Hello !
Alors c'est vrai que cette question n'est pas évidente à comprendre mais elle est importante et tu verras après ça va aller tout seul.
En fait dans un premier temps tu dois trouver la taille de ton plasmide. Or la taille du plasmide correspond au plasmide sous sa forme linéaire. Ici, la forme linéaire c'est la piste 3.
- piste 1 = forme native = plasmide circulaire avec deux brins d'ADN
- piste 2 = hydrolyse sur un seul brin d'ADN
- piste 3 = hydrolyse des deux brins d'ADN via l'endonucléase = forme linéaire (ton plasmide est "étalé")
Tu lis que ton plasmide en forme linéaire fait 4,36 kpb.
Si on revient à la question, on regarde la piste 5 (traitement avec BamH 1). On voit une bande à 2,5 et une bande à 1 ce qui donne 3,50. Mais notre plasmide pèse 4,36 kpb donc une deuxième bande se cache en 1 (superposition de deux fragments) pour qu'on obtienne environ 4,50 kpb.

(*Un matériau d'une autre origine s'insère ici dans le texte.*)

(* ===== verification/Std.v ===== *)
(** * The parts of the Rust standard library the sources use

    Decimal formatting ([to_string]), [str::parse] for integers, UTF-8
    decoding, [str::trim], and the ASCII case and white-space tests.  A
    [&str] is the list of its code points. *)
From S2P Require Import Prelude.
Local Open Scope Z_scope.

(** ** Results *)

(** [Result<A, &'static str>] *)
Inductive Result (A : Type) := Ok (a : A) | Err (e : string).
Arguments Ok {A} _.
Arguments Err {A} _.

Definition rmap {A B} (f : A -> B) (r : Result A) : Result B :=
  match r with Ok a => Ok (f a) | Err e => Err e end.

(** ** Bytes *)

Definition byte_val (b : byte) : Z := Z.of_N (Byte.to_N b).
Definition byte_of (z : Z) : byte := default x00 (Byte.of_N (Z.to_N z)).

(** [u8::is_ascii_whitespace]: space, tab, line feed, form feed, carriage
    return. *)
Definition is_ascii_whitespace (b : byte) : bool :=
  let v := byte_val b in
  (v =? 32) || (v =? 9) || (v =? 10) || (v =? 12) || (v =? 13).

Definition to_ascii_uppercase (b : byte) : byte :=
  let v := byte_val b in if (97 <=? v) && (v <=? 122) then byte_of (v - 32) else b.

Definition to_ascii_lowercase (b : byte) : byte :=
  let v := byte_val b in if (65 <=? v) && (v <=? 90) then byte_of (v + 32) else b.

(** [<[u8]>::eq_ignore_ascii_case] *)
Definition eq_ignore_ascii_case (a b : bytes) : bool :=
  bool_decide (map to_ascii_lowercase a = map to_ascii_lowercase b).

(** ** Decimal formatting *)

Definition digit (d : Z) : byte := byte_of (48 + d).

(** The digits of [v], most significant first, in front of [acc]; 20 digits
    are enough for a [u64]. *)
Fixpoint dec_loop (fuel : nat) (v : Z) (acc : bytes) : bytes :=
  match fuel with
  | O => acc
  | S fuel => if v =? 0 then acc else dec_loop fuel (v / 10) (digit (v mod 10) :: acc)
  end.

(** [u64::to_string], [usize::to_string] *)
Definition u64_to_string (v : Z) : bytes := if v =? 0 then [digit 0] else dec_loop 20 v [].

(** [i64::to_string] *)
Definition i64_to_string (z : Z) : bytes :=
  if z <? 0 then x2d :: u64_to_string (- z) else u64_to_string z.

(** ** UTF-8 *)

Definition is_cont (b : byte) : bool := (128 <=? byte_val b) && (byte_val b <=? 191).
Definition in_range (lo hi : Z) (b : byte) : bool := (lo <=? byte_val b) && (byte_val b <=? hi).
Definition low6 (b : byte) : Z := byte_val b - 128.

(** [std::str::from_utf8], giving the code points. *)
Fixpoint from_utf8 (s : bytes) : option (list Z) :=
  match s with
  | [] => Some []
  | b0 :: s1 =>
      let v := byte_val b0 in
      if v <? 128 then cons v <$> from_utf8 s1
      else if (194 <=? v) && (v <=? 223) then
        match s1 with
        | b1 :: s2 =>
            if is_cont b1 then cons ((v - 192) * 64 + low6 b1) <$> from_utf8 s2 else None
        | _ => None
        end
      else if (224 <=? v) && (v <=? 239) then
        match s1 with
        | b1 :: b2 :: s3 =>
            let lo := if v =? 224 then 160 else 128 in
            let hi := if v =? 237 then 159 else 191 in
            if in_range lo hi b1 && is_cont b2
            then cons ((v - 224) * 4096 + low6 b1 * 64 + low6 b2) <$> from_utf8 s3 else None
        | _ => None
        end
      else if (240 <=? v) && (v <=? 244) then
        match s1 with
        | b1 :: b2 :: b3 :: s4 =>
            let lo := if v =? 240 then 144 else 128 in
            let hi := if v =? 244 then 143 else 191 in
            if in_range lo hi b1 && is_cont b2 && is_cont b3
            then cons ((v - 240) * 262144 + low6 b1 * 4096 + low6 b2 * 64 + low6 b3) <$> from_utf8 s4
            else None
        | _ => None
        end
      else None
  end.

(** [String::from_utf8_lossy]: each maximal ill-formed prefix becomes U+FFFD. *)
Definition replacement : bytes := [xef; xbf; xbd].

Fixpoint from_utf8_lossy (s : bytes) : bytes :=
  match s with
  | [] => []
  | b0 :: s1 =>
      let v := byte_val b0 in
      if v <? 128 then b0 :: from_utf8_lossy s1
      else if (194 <=? v) && (v <=? 223) then
        match s1 with
        | b1 :: s2 =>
            if is_cont b1 then b0 :: b1 :: from_utf8_lossy s2 else replacement ++ from_utf8_lossy s1
        | [] => replacement
        end
      else if (224 <=? v) && (v <=? 239) then
        let lo := if v =? 224 then 160 else 128 in
        let hi := if v =? 237 then 159 else 191 in
        match s1 with
        | b1 :: s2 =>
            if in_range lo hi b1 then
              match s2 with
              | b2 :: s3 =>
                  if is_cont b2 then b0 :: b1 :: b2 :: from_utf8_lossy s3
                  else replacement ++ from_utf8_lossy s2
              | [] => replacement
              end
            else replacement ++ from_utf8_lossy s1
        | [] => replacement
        end
      else if (240 <=? v) && (v <=? 244) then
        let lo := if v =? 240 then 144 else 128 in
        let hi := if v =? 244 then 143 else 191 in
        match s1 with
        | b1 :: s2 =>
            if in_range lo hi b1 then
              match s2 with
              | b2 :: s3 =>
                  if is_cont b2 then
                    match s3 with
                    | b3 :: s4 =>
                        if is_cont b3 then b0 :: b1 :: b2 :: b3 :: from_utf8_lossy s4
                        else replacement ++ from_utf8_lossy s3
                    | [] => replacement
                    end
                  else replacement ++ from_utf8_lossy s2
              | [] => replacement
              end
            else replacement ++ from_utf8_lossy s1
        | [] => replacement
        end
      else replacement ++ from_utf8_lossy s1
  end.

(** [char::is_whitespace]: the Unicode [White_Space] property. *)
Definition is_whitespace (c : Z) : bool :=
  ((9 <=? c) && (c <=? 13)) || (c =? 32) || (c =? 133) || (c =? 160) || (c =? 5760) ||
  ((8192 <=? c) && (c <=? 8202)) || (c =? 8232) || (c =? 8233) || (c =? 8239) ||
  (c =? 8287) || (c =? 12288).

Fixpoint trim_start (s : list Z) : list Z :=
  match s with
  | c :: s' => if is_whitespace c then trim_start s' else s
  | [] => []
  end.

(** [str::trim] *)
Definition trim (s : list Z) : list Z := reverse (trim_start (reverse (trim_start s))).

(** ** Parsing integers *)

Fixpoint parse_digits (acc : Z) (s : list Z) : option Z :=
  match s with
  | [] => Some acc
  | c :: s => if (48 <=? c) && (c <=? 57) then parse_digits (acc * 10 + (c - 48)) s else None
  end.

(** [str::parse::<i64>]: an optional sign, at least one digit, and a value in
    range. *)
Definition parse_i64_str (s : list Z) : option Z :=
  let '(neg, ds) :=
    match s with
    | 43 :: ds => (false, ds)
    | 45 :: ds => (true, ds)
    | _ => (false, s)
    end in
  match ds with
  | [] => None
  | _ =>
      v ← parse_digits 0 ds;
      let z := if neg then - v else v in
      if in_i64 z then Some z else None
  end.

(** [std::str::from_utf8(b).ok().and_then(|s| s.parse::<i64>().ok())] *)
Definition parse_i64_bytes (b : bytes) : option Z := from_utf8 b ≫= parse_i64_str.

(** ** Facts *)

Lemma byte_val_range b : 0 <= byte_val b < 256.
Proof. unfold byte_val. pose proof (Byte.to_N_bounded b). lia. Qed.

Lemma byte_val_of z : 0 <= z < 256 → byte_val (byte_of z) = z.
Proof.
  intros Hz. unfold byte_val, byte_of. destruct (Byte.of_N (Z.to_N z)) as [b|] eqn:Hb; simpl.
  - apply Byte.to_of_N in Hb. lia.
  - apply Byte.of_N_None_iff in Hb. lia.
Qed.

Lemma byte_val_digit d : 0 <= d < 10 → byte_val (digit d) = 48 + d.
Proof. intros Hd. unfold digit. apply byte_val_of. lia. Qed.

(** An ASCII byte string is its own text. *)
Definition ascii (s : bytes) : Prop := Forall (fun b => byte_val b < 128) s.

Lemma from_utf8_ascii s : ascii s → from_utf8 s = Some (byte_val <$> s).
Proof.
  induction 1 as [|b s Hb _ IH]; [done|]. simpl.
  destruct (Z.ltb_spec (byte_val b) 128); [|lia]. by rewrite IH.
Qed.

Definition is_digit (b : byte) : Prop := 48 <= byte_val b <= 57.

Lemma dec_loop_digits fuel v acc :
  0 <= v → Forall is_digit acc → Forall is_digit (dec_loop fuel v acc).
Proof.
  revert v acc. induction fuel as [|fuel IH]; intros v acc Hv Hacc; simpl; [done|].
  destruct (v =? 0); [done|]. apply IH; [by apply Z.div_pos|].
  constructor; [|done]. unfold is_digit.
  pose proof (Z.mod_pos_bound v 10). rewrite byte_val_digit; lia.
Qed.

Lemma dec_loop_value fuel v acc :
  0 <= v < 10 ^ Z.of_nat fuel →
  parse_digits 0 (byte_val <$> dec_loop fuel v acc) = parse_digits v (byte_val <$> acc).
Proof.
  revert v acc. induction fuel as [|fuel IH]; intros v acc Hv; simpl.
  { change (10 ^ Z.of_nat 0) with 1 in Hv. by replace v with 0 by lia. }
  destruct (Z.eqb_spec v 0) as [->|Hne]; [done|].
  rewrite IH.
  - simpl. pose proof (Z.mod_pos_bound v 10). rewrite byte_val_digit by lia.
    destruct (Z.leb_spec 48 (48 + v mod 10)), (Z.leb_spec (48 + v mod 10) 57);
      simpl; try lia.
    f_equal. pose proof (Z.div_mod v 10). lia.
  - rewrite Nat2Z.inj_succ, Z.pow_succ_r in Hv by lia.
    split; [apply Z.div_pos; lia|]. apply Z.div_lt_upper_bound; lia.
Qed.

Lemma u64_to_string_digits v : 0 <= v → Forall is_digit (u64_to_string v).
Proof.
  intros Hv. unfold u64_to_string. destruct (v =? 0).
  - constructor; [|constructor]. unfold is_digit. rewrite byte_val_digit; lia.
  - apply dec_loop_digits; [done|constructor].
Qed.

Lemma u64_to_string_value v :
  0 <= v < 10 ^ 20 → parse_digits 0 (byte_val <$> u64_to_string v) = Some v.
Proof.
  intros Hv. unfold u64_to_string. destruct (Z.eqb_spec v 0) as [->|Hne]; [done|].
  rewrite dec_loop_value; [done|exact Hv].
Qed.

Lemma dec_loop_acc fuel v acc : ∃ ds, dec_loop fuel v acc = ds ++ acc.
Proof.
  revert v acc. induction fuel as [|fuel IH]; intros v acc; simpl; [by exists []|].
  destruct (v =? 0); [by exists []|].
  destruct (IH (v / 10) (digit (v mod 10) :: acc)) as [ds ->].
  exists (ds ++ [digit (v mod 10)]). by rewrite <- app_assoc.
Qed.

Lemma u64_to_string_nonempty v : u64_to_string v ≠ [].
Proof.
  unfold u64_to_string. destruct (v =? 0) eqn:Hv; [done|].
  change (dec_loop 20 v []) with
    (if v =? 0 then [] else dec_loop 19 (v / 10) [digit (v mod 10)]).
  rewrite Hv. destruct (dec_loop_acc 19 (v / 10) [digit (v mod 10)]) as [ds ->].
  by destruct ds.
Qed.

Lemma digits_ascii s : Forall is_digit s → ascii s.
Proof. intros Hs. eapply Forall_impl; [exact Hs|]. unfold is_digit. intros b. lia. Qed.

Lemma i64_to_string_ascii z : ascii (i64_to_string z).
Proof.
  unfold i64_to_string. destruct (Z.ltb_spec z 0).
  - constructor; [by compute|]. apply digits_ascii, u64_to_string_digits. lia.
  - apply digits_ascii, u64_to_string_digits. lia.
Qed.

(** A text that starts with a digit has no sign to strip. *)
Lemma parse_i64_str_digits ds v :
  Forall is_digit ds → ds ≠ [] → parse_digits 0 (byte_val <$> ds) = Some v →
  parse_i64_str (byte_val <$> ds) = (if in_i64 v then Some v else None) ∧
  parse_i64_str (45 :: (byte_val <$> ds)) = (if in_i64 (- v) then Some (- v) else None).
Proof.
  intros Hds Hne Hv. destruct ds as [|b ds]; [done|].
  apply Forall_cons in Hds as [Hb _]. unfold is_digit in Hb.
  unfold parse_i64_str. rewrite !fmap_cons in *. rewrite Hv. simpl.
  split; [|done].
  assert (∀ (A : Type) (x y z : A),
    match byte_val b with 43 => x | 45 => y | _ => z end = z) as Hm.
  { intros. destruct (byte_val b) as [|p|p]; [done| |done].
    do 6 (destruct p as [p|p|]; try done; try lia). }
  rewrite Hm, Hv. done.
Qed.

Lemma in_i64_spec z : in_i64 z = true ↔ - 2 ^ 63 <= z < 2 ^ 63.
Proof. unfold in_i64, i64_min, i64_max. rewrite andb_true_iff, !Z.leb_le. lia. Qed.

(** Formatting and parsing are inverse on every [i64]. *)
Lemma parse_i64_to_string z : in_i64 z = true → parse_i64_bytes (i64_to_string z) = Some z.
Proof.
  intros Hz. pose proof (proj1 (in_i64_spec z) Hz) as Hr. unfold parse_i64_bytes.
  rewrite from_utf8_ascii by apply i64_to_string_ascii. simpl.
  unfold i64_to_string. destruct (Z.ltb_spec z 0) as [Hneg|Hpos].
  - destruct (parse_i64_str_digits (u64_to_string (- z)) (- z)) as [_ Hp];
      auto using u64_to_string_digits, u64_to_string_nonempty with lia.
    { apply u64_to_string_value. lia. }
    rewrite fmap_cons. change (byte_val x2d) with 45.
    rewrite Hp, Z.opp_involutive, Hz. done.
  - destruct (parse_i64_str_digits (u64_to_string z) z) as [Hp _];
      auto using u64_to_string_digits, u64_to_string_nonempty.
    { apply u64_to_string_value. lia. }
    by rewrite Hp, Hz.
Qed.

(** Text without white space is not changed by [trim]. *)
Lemma trim_start_id s : Forall (fun c => is_whitespace c = false) s → trim_start s = s.
Proof. intros Hs. destruct Hs as [|c s Hc _]; [done|]. simpl. by rewrite Hc. Qed.

Lemma trim_id s : Forall (fun c => is_whitespace c = false) s → trim s = s.
Proof.
  intros Hs. unfold trim. rewrite (trim_start_id s Hs), trim_start_id, reverse_involutive; [done|].
  by apply Forall_reverse.
Qed.

Lemma not_whitespace c : 33 <= c < 128 → is_whitespace c = false.
Proof.
  intros Hc. unfold is_whitespace.
  rewrite (proj2 (Z.leb_gt c 13)), (proj2 (Z.leb_gt 8192 c)) by lia.
  rewrite andb_false_r. simpl. rewrite !orb_false_iff, !Z.eqb_neq. lia.
Qed.

Lemma i64_to_string_no_space z :
  Forall (fun c => is_whitespace c = false) (byte_val <$> i64_to_string z).
Proof.
  assert (∀ v, 0 <= v → Forall (fun c => is_whitespace c = false) (byte_val <$> u64_to_string v)) as Hu.
  { intros v Hv. apply Forall_fmap. eapply Forall_impl; [by apply u64_to_string_digits|].
    intros b Hb. unfold is_digit in Hb. simpl. apply not_whitespace. lia. }
  unfold i64_to_string. destruct (Z.ltb_spec z 0); [|by apply Hu].
  rewrite fmap_cons. constructor; [done|]. apply Hu. lia.
Qed.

Donc ça nous fait au total 3 fragments qui ont été généré par l'enzyme BamH 1 donc trois sites de restriction.
1er site de restriction: section du plasmide (circulaire) en ADN linéaire.
2ème site de restriction: section de l'ADN linéaire en 2 fragments d'ADN linéaire.
3ème site de restriction: section d'un des deux fragments d'ADN linéaire en 2 autres fragments d'ADN linéaires.